(Items from a data source)
▬▬▬▬▬▬▬▬▬▬

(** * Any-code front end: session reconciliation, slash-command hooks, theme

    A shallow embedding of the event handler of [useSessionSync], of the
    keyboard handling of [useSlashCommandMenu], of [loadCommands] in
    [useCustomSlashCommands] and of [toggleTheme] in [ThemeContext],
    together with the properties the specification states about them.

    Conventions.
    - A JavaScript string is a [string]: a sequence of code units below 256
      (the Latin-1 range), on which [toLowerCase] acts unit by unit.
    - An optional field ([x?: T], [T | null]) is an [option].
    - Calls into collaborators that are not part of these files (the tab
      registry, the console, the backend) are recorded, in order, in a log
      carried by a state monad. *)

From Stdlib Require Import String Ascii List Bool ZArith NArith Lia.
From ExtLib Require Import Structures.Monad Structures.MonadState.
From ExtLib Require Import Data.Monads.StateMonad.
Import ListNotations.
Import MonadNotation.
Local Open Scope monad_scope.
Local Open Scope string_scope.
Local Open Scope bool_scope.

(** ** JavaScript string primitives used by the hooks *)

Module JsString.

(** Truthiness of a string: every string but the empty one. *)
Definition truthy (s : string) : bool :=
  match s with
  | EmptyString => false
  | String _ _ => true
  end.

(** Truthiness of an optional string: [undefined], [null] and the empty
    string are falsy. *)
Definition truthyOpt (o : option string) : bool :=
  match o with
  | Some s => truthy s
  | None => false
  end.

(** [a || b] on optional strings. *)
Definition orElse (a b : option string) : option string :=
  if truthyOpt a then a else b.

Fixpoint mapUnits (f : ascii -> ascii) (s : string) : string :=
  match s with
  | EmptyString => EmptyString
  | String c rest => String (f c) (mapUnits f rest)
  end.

▬▬▬▬▬▬▬▬▬▬

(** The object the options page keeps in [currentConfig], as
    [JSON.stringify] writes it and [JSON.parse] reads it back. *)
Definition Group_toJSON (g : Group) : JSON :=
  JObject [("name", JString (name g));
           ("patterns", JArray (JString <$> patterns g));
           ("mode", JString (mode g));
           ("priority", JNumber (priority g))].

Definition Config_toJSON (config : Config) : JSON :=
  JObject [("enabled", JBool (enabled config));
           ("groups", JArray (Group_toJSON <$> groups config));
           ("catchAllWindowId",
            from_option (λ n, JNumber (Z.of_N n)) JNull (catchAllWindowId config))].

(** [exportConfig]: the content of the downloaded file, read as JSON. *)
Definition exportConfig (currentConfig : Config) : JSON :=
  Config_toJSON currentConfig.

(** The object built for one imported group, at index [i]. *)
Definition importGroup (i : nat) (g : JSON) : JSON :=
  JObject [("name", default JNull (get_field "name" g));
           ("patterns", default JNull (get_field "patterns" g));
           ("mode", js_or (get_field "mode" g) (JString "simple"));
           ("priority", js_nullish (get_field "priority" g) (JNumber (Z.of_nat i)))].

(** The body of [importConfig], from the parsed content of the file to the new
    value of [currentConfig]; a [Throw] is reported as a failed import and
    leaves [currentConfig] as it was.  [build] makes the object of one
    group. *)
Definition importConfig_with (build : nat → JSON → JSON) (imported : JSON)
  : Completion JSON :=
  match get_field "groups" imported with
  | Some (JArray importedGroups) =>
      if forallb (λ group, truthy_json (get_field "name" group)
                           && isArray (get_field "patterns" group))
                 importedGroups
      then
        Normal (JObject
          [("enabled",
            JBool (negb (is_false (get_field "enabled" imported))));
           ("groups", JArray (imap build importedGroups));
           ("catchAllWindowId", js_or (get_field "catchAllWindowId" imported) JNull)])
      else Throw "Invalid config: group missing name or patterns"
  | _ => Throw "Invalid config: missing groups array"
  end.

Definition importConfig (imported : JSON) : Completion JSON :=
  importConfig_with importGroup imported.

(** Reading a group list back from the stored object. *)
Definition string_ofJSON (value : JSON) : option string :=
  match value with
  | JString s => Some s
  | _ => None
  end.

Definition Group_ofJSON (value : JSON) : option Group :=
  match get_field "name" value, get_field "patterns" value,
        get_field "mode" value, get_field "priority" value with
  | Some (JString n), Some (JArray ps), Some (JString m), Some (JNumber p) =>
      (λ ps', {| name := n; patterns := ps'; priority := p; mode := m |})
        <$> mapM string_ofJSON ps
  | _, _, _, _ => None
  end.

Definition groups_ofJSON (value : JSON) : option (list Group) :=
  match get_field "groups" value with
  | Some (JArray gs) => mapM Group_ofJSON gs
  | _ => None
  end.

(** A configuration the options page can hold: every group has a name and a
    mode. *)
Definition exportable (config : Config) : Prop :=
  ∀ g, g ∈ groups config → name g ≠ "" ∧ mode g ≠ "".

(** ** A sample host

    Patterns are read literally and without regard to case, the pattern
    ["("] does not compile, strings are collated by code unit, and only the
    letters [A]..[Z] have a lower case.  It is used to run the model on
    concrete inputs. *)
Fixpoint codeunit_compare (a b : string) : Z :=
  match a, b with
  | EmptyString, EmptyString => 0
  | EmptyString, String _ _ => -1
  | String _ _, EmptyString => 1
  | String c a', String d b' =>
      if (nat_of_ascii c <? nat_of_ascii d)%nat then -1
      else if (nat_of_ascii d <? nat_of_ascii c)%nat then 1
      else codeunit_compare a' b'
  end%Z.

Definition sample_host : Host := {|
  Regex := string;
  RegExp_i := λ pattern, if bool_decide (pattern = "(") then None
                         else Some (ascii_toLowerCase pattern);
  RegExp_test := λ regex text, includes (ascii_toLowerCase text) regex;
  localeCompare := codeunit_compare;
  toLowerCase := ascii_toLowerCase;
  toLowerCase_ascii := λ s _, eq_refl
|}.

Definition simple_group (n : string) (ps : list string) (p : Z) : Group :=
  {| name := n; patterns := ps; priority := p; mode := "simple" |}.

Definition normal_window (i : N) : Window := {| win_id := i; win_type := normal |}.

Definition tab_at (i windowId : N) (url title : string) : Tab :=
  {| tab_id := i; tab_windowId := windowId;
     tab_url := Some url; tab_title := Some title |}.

▬▬▬▬▬▬▬▬▬▬

Keeping every character as it is, restate the lines above that run from the line with "(** * Any-code" through the line with "- Calls into", both included, and nothing else.

(** * Any-code front end: session reconciliation, slash-command hooks, theme

    A shallow embedding of the event handler of [useSessionSync], of the
    keyboard handling of [useSlashCommandMenu], of [loadCommands] in
    [useCustomSlashCommands] and of [toggleTheme] in [ThemeContext],
    together with the properties the specification states about them.

    Conventions.
    - A JavaScript string is a [string]: a sequence of code units below 256
      (the Latin-1 range), on which [toLowerCase] acts unit by unit.
    - An optional field ([x?: T], [T | null]) is an [option].
    - Calls into collaborators that are not part of these files (the tab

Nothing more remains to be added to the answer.